Neither CEO Terry Semel's ouster this week nor rumors of a possible deal with MySpace are stopping Yahoo from going ahead with at least some expansion. Today, the company announced it had purchased college sports site Rivals.com.

The terms weren't disclosed, leading the Associated Press to speculate that the deal is "too small to dent Yahoo's finances." Meanwhile, the blogs TechCrunch and PaidContent both peg the purchase price at around $100 million.

Like sports site Scout Media, which News Corp. purchased for around $60 million two years ago, Rivals.com runs on a paid subscription model, where consumers pay $9.95 a month. Currently, the company has more than 180,000 subscribers on the books. Another similarity: Scout Media chief executive Jim Heckman, who now works for News Corp., also founded the original Rivals.com in 1998 (it was liquidated in 2001 and then relaunched under the same name).

Yahoo Sports plans to keep Rivals.com -- which offers sites for 105 college teams as well as 48 sites aimed at high school sports fans -- as an independent unit.

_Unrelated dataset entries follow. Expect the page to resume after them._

(** On a success response without a body every command returns a success
    envelope, and the exit status is 0. *)
Lemma empty_response_returns (w : world) (a : args) (log : list Request) :
  opt_truthy (environ_api_key w) = true ->
  reaches w (api_client w) ->
  usable w a ->
  (forall req, urlopen_read w req = Return []) ->
  exists data, snd (main w a log) = Return (success data, 0).
Proof.
  intros Hkey Hreach Hu Hn.
  assert (Hack : forall ack l,
            acknowledge ack (success VNone) l = (l, Return (success (VDict ack))))
    by reflexivity.
  unfold main. rewrite Hkey. unfold bind at 1.
  change (VaultClient_init _ _) with (api_client w).
  set (cl := api_client w) in *.
  assert (Hreq : forall m p d h ct l,
            (exists q, p = 47%N :: q) ->
            _request w cl m p d h ct l
            = (l ++ [make_request cl m p d h ct], Return (success VNone))).
  { intros m p d h ct l [q ->]. now rewrite request_eq, Hreach, Hn. }
  assert (He : exists data, snd (execute w cl a log) = Return (success data)); [|
    destruct He as [data He]; exists data;
    destruct (execute w cl a log) as [l' x]; simpl in He; subst x; reflexivity].
  destruct a; simpl in Hu |- *.
  - exists VNone.
    unfold bind, search, lift, Urllib.urlencode_search, Urllib.quote_plus, Urllib.quote.
    destruct (Utf8.encode query); [|contradiction].
    pose proof (encode_lit (NilZero.string_of_int (Z.to_int context_length))) as Hc.
    unfold str_of_int.
    destruct (Utf8.encode (lit _)); [|contradiction].
    unfold bind. rewrite Hreq by (eexists; reflexivity). reflexivity.
  - exists VNone. unfold bind, get_note, lift, Urllib.quote.
    destruct (Utf8.encode path); [|contradiction].
    unfold bind. rewrite Hreq by (eexists; reflexivity). simpl.
    destruct metadata_only; simpl; unfold shape_get, bind, lift; simpl;
      destruct (opt_int_truthy max_chars); reflexivity.
  - exists VNone. unfold list_dir. destruct (nonempty path) eqn:Ep.
    + unfold bind, lift, Urllib.quote.
      destruct (rstrip_prefix 47%N path) as [k Hk].
      destruct (Utf8.encode path) as [bs|] eqn:E; [|contradiction].
      rewrite Hk in E. apply encode_app_inv in E as (x & y & -> & _ & _).
      cbv beta iota zeta. now rewrite Hreq by (eexists; reflexivity).
    + now rewrite Hreq by (eexists; reflexivity).
  - destruct Hu as [Hp (s & Hs & Ht)]. eexists.
    unfold bind. rewrite get_content_pure, Hs.
    unfold create_note, bind, lift, Urllib.quote, encode_utf8.
    destruct (Utf8.encode path); [|contradiction].
    destruct (Utf8.encode s); [|contradiction].
    simpl. rewrite Hreq by (eexists; reflexivity). apply (f_equal snd (Hack _ _)).
  - destruct Hu as [Hp (s & Hs & Ht)]. eexists.
    unfold bind. rewrite get_content_pure, Hs.
    unfold append_note, bind, lift, Urllib.quote, encode_utf8.
    destruct (Utf8.encode path); [|contradiction].
    destruct (Utf8.encode s); [|contradiction].
    simpl. rewrite Hreq by (eexists; reflexivity). apply (f_equal snd (Hack _ _)).
  - destruct Hu as [Hp (s & Hs & Ht)].
    destruct (if opt_truthy heading then (lit "heading", opt_value heading)
              else if opt_truthy frontmatter
                   then (lit "frontmatter", opt_value frontmatter)
                   else (lit "block", opt_value block)) as [tt tg].
    eexists.
    unfold bind. rewrite get_content_pure, Hs.
    unfold patch_note, bind, lift, Urllib.quote, encode_utf8.
    destruct (Utf8.encode path); [|contradiction].
    destruct (Utf8.encode s); [|contradiction].
    simpl. rewrite Hreq by (eexists; reflexivity). apply (f_equal snd (Hack _ _)).
  - destruct Hu as [(s & Hs & Ht) Hd]. eexists.
    unfold bind. rewrite get_content_pure, Hs.
    assert (Hda : forall y m d l, exists l',
              daily_append w cl s period y m d l = (l', Return (success VNone))).
    { intros. unfold daily_append, bind, lift, encode_utf8.
      destruct (Utf8.encode s); [|contradiction]. simpl.
      rewrite Hreq by apply periodic_path_slash. eexists. reflexivity. }
    destruct (opt_truthy date) eqn:Ed.
    + destruct date as [d|]; [|discriminate].
      destruct Hd as [->|Hd]; [discriminate|].
      unfold try_except, bind, lift.
      destruct (Datetime.strptime (unicode_decimal w) d) as [[[y m] dd]|];
        [|contradiction].
      simpl.
      match goal with |- context [daily_append w cl s period ?a ?b ?c log] =>
        destruct (Hda a b c log) as [l' ->] end.
      reflexivity.
    + match goal with |- context [daily_append w cl s period ?a ?b ?c log] =>
        destruct (Hda a b c log) as [l' ->] end.
      reflexivity.
  - eexists. unfold bind, delete_note, lift, Urllib.quote.
    destruct (Utf8.encode path); [|contradiction].
    unfold bind. rewrite Hreq by (eexists; reflexivity). reflexivity.
Qed.

(** X4. On a connection failure ([URLError]) every command with usable
    parameters, of a client whose requests are built, returns the failure
    envelope that names the reason, with no status code, and the exit
    status is 1: no shaping touches it. *)
Corollary connection_failure_returns (w : world) (a : args) (reason : str)
    (log : list Request) :
  opt_truthy (environ_api_key w) = true ->
  reaches w (api_client w) ->
  usable w a ->
  (forall req, urlopen_read w req = Raise (URLError reason)) ->
  snd (main w a log)
  = Return (failure (lit "Connection failed: " ++ reason), 1).
Proof.
  intros Hkey Hreach Hu Hn. apply failure_passes; try assumption; [|reflexivity].
  intros req. now rewrite Hn.
Qed.
(** * cloudfrontgate: the trusted-range store and the request gate

    A shallow embedding of [cloudfrontgate.go].  The functions of the Go
    standard library that the plugin calls ([strings.Split],
    [strings.Contains], [net.ParseIP], [net.ParseCIDR], [net.IPNet.Contains],
    [time.ParseDuration]) are embedded from the Go 1.22 library sources, each
    in a module named after its package.  A Go [string] is a Rocq [string]
    (a sequence of bytes), a Go [byte] is a [Z] in [0, 256) and a Go slice is
    a list.  A result that the code tests against [nil], and a result that
    comes with an error, is an [option]; a [nil] slice that is only stored or
    measured is the empty list. *)

From Stdlib Require Import ZArith List String Ascii Bool Lia.
From Stdlib Require Import Floats Uint63.
Import ListNotations.
Open Scope string_scope.
Open Scope list_scope.
Open Scope Z_scope.

(** ** Bytes of a string *)

Definition code (c : ascii) : Z := Z.of_N (N_of_ascii c).

(** ['0' <= c && c <= '9'] *)
Definition isDigit (c : ascii) : bool := (48 <=? code c) && (code c <=? 57).

(** [len(s)] *)
Definition len (s : string) : Z := Z.of_nat (String.length s).

(** [s[:n]] and [s[n:]] *)
Fixpoint take (n : nat) (s : string) : string :=
  match n, s with
  | S n', String c s' => String c (take n' s')
  | _, _ => EmptyString
  end.

Fixpoint drop (n : nat) (s : string) : string :=
  match n, s with
  | S n', String _ s' => drop n' s'
  | _, _ => s
  end.

(** ** Package [strings] *)

Module strings.

(** [strings.HasPrefix(s, prefix)] *)
Fixpoint HasPrefix (s prefix : string) : bool :=
  match prefix, s with
  | EmptyString, _ => true
  | String p prefix', String c s' => Ascii.eqb p c && HasPrefix s' prefix'
  | String _ _, EmptyString => false
  end.

(** [strings.Index(s, substr)]: the index of the first instance of [substr]
    in [s]; [None] is Go's [-1]. *)
Fixpoint Index (s substr : string) : option nat :=
  if HasPrefix s substr then Some O
  else match s with
       | EmptyString => None
       | String _ s' => option_map S (Index s' substr)
       end.

(** [strings.Contains(s, substr)] is [Index(s, substr) >= 0]. *)
Definition Contains (s substr : string) : bool :=
  match Index s substr with Some _ => true | None => false end.

(** The loop of [genSplit] for a separator that is not empty: cut at each
    instance of [sep]; the rest of the string is the last element.  Each
    round removes at least one byte, so [fuel] above the length of [s] is
    never exhausted. *)
Fixpoint genSplit (fuel : nat) (s sep : string) : list string :=
  match fuel with
  | O => [s]
  | S fuel' =>
      match Index s sep with
      | None => [s]
      | Some m => take m s :: genSplit fuel' (drop (m + String.length sep) s) sep
      end
  end.

(** [explode]: the split of [s] at an empty separator, one element per
    character.  Only single-byte characters are modelled. *)
Fixpoint explode (s : string) : list string :=
  match s with
  | EmptyString => []
  | String c s' => String c EmptyString :: explode s'
  end.

(** [strings.Split(s, sep)], that is [genSplit(s, sep, 0, -1)]. *)
Definition Split (s sep : string) : list string :=
  match sep with
  | EmptyString => explode s
  | _ => genSplit (S (String.length s)) s sep
  end.

End strings.

(** ** Package [net/netip] *)

Module netip.

(** [bytealg.IndexByteString(s, c)]; [None] is Go's [-1]. *)
Fixpoint IndexByteString (s : string) (c : ascii) : option nat :=
  match s with
  | EmptyString => None
  | String x s' => if Ascii.eqb x c then Some O else option_map S (IndexByteString s' c)
  end.

(** An [Addr] is a 4-byte IPv4 address or a 16-byte IPv6 address with its
    zone. *)
Inductive Addr : Type :=
| Addr4 (b : list Z)
| Addr6 (b : list Z) (zone : string).

Definition Zone (a : Addr) : string :=
  match a with Addr4 _ => EmptyString | Addr6 _ z => z end.

Definition BitLen (a : Addr) : Z :=
  match a with Addr4 _ => 32 | Addr6 _ _ => 128 end.

Definition v4InV6Prefix : list Z := [0; 0; 0; 0; 0; 0; 0; 0; 0; 0; 255; 255].

(** [As16]: an IPv4 address becomes its IPv4-mapped IPv6 form. *)
Definition As16 (a : Addr) : list Z :=
  match a with Addr4 b => v4InV6Prefix ++ b | Addr6 b _ => b end.

(** The loop of [parseIPv4] over the bytes not yet read.  [fields] holds
    [fields[0:pos]], so [pos] is its length; [first] says that the byte read
    is [s[0]] and [prevDot] that [s[i-1]] is a dot. *)
Fixpoint parseIPv4_loop (s : string) (first prevDot : bool)
    (fields : list Z) (val digLen : Z) : option (list Z) :=
  match s with
  | EmptyString =>
      if (Z.of_nat (List.length fields) <? 3) then None
      else Some (fields ++ [val])
  | String c s' =>
      if isDigit c then
        if (digLen =? 1) && (val =? 0) then None
        else
          let val := val * 10 + code c - 48 in
          if val >? 255 then None
          else parseIPv4_loop s' false false fields val (digLen + 1)
      else if Ascii.eqb c "."%char then
        if first || (String.length s' =? 0)%nat || prevDot then None
        else if (Z.of_nat (List.length fields) =? 3) then None
        else parseIPv4_loop s' false true (fields ++ [val]) 0 0
      else None
  end.

Definition parseIPv4 (s : string) : option Addr :=
  option_map Addr4 (parseIPv4_loop s true false [] 0 0).

(** [off < len(s) && s[off] == '.'] on the rest [s[off:]] *)
Definition HasDot (rest : string) : bool :=
  match rest with
  | String c _ => Ascii.eqb c "."%char
  | EmptyString => false
  end.

Definition isNone {A} (o : option A) : bool :=
  match o with None => true | Some _ => false end.

Definition isSome {A} (o : option A) : bool := negb (isNone o).
(** * hist_scanner: collection-and-delivery pipeline

    A shallow embedding of the Go packages [dto], [sender], [state],
    [browser] and [scanner], with the properties of the delivery
    pipeline proved (or refuted) over it.

    Conventions.
    - Go's [int] and [int64] are modelled as [Z].  Sizes and counters are
      sums of string lengths and stay far below 2^63; where the source
      does arithmetic on timestamps that can leave the int64 range, the
      wrap-around is written out with [wrap64].
    - [float64] is the kernel's binary64 ([PrimFloat]), so the floating
      point expressions of the source are evaluated bit for bit.
    - A Go [for ... range] loop over a slice is a [fold_left] whose
      accumulator holds the variables the loop body assigns.
    - [append(s, x)] is [s ++ [x]].
    - The world outside the process (HTTP endpoint, file system, SQLite
      files, clock) is an explicit argument. *)

From Stdlib Require Import ZArith List Bool Ascii Lia Floats Uint63 Sorted.
From Stdlib Require Import Reals Lra Psatz.
From stdpp Require Import gmap strings.
Import ListNotations.
Open Scope Z_scope.

(* ------------------------------------------------------------------ *)
(** * Go's numeric conversions *)

Module gonum.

While Yahoo obviously is struggling to define itself in a Web 2.0 world, this deal at least seems to play to its strengths. For all Yahoo's well-publicized woes, with an estimated 15 million visitors a month, Yahoo Sports is the leading sports destination on the Web, according to press reports. As with News Corp's acquisition of Scout, Yahoo's purchase of Rivals.com seems likely to appeal to at least some of the current Yahoo Sports users; just as importantly, there's no obvious reason why Rivals.com users would defect now that the site's owned by a larger corporation.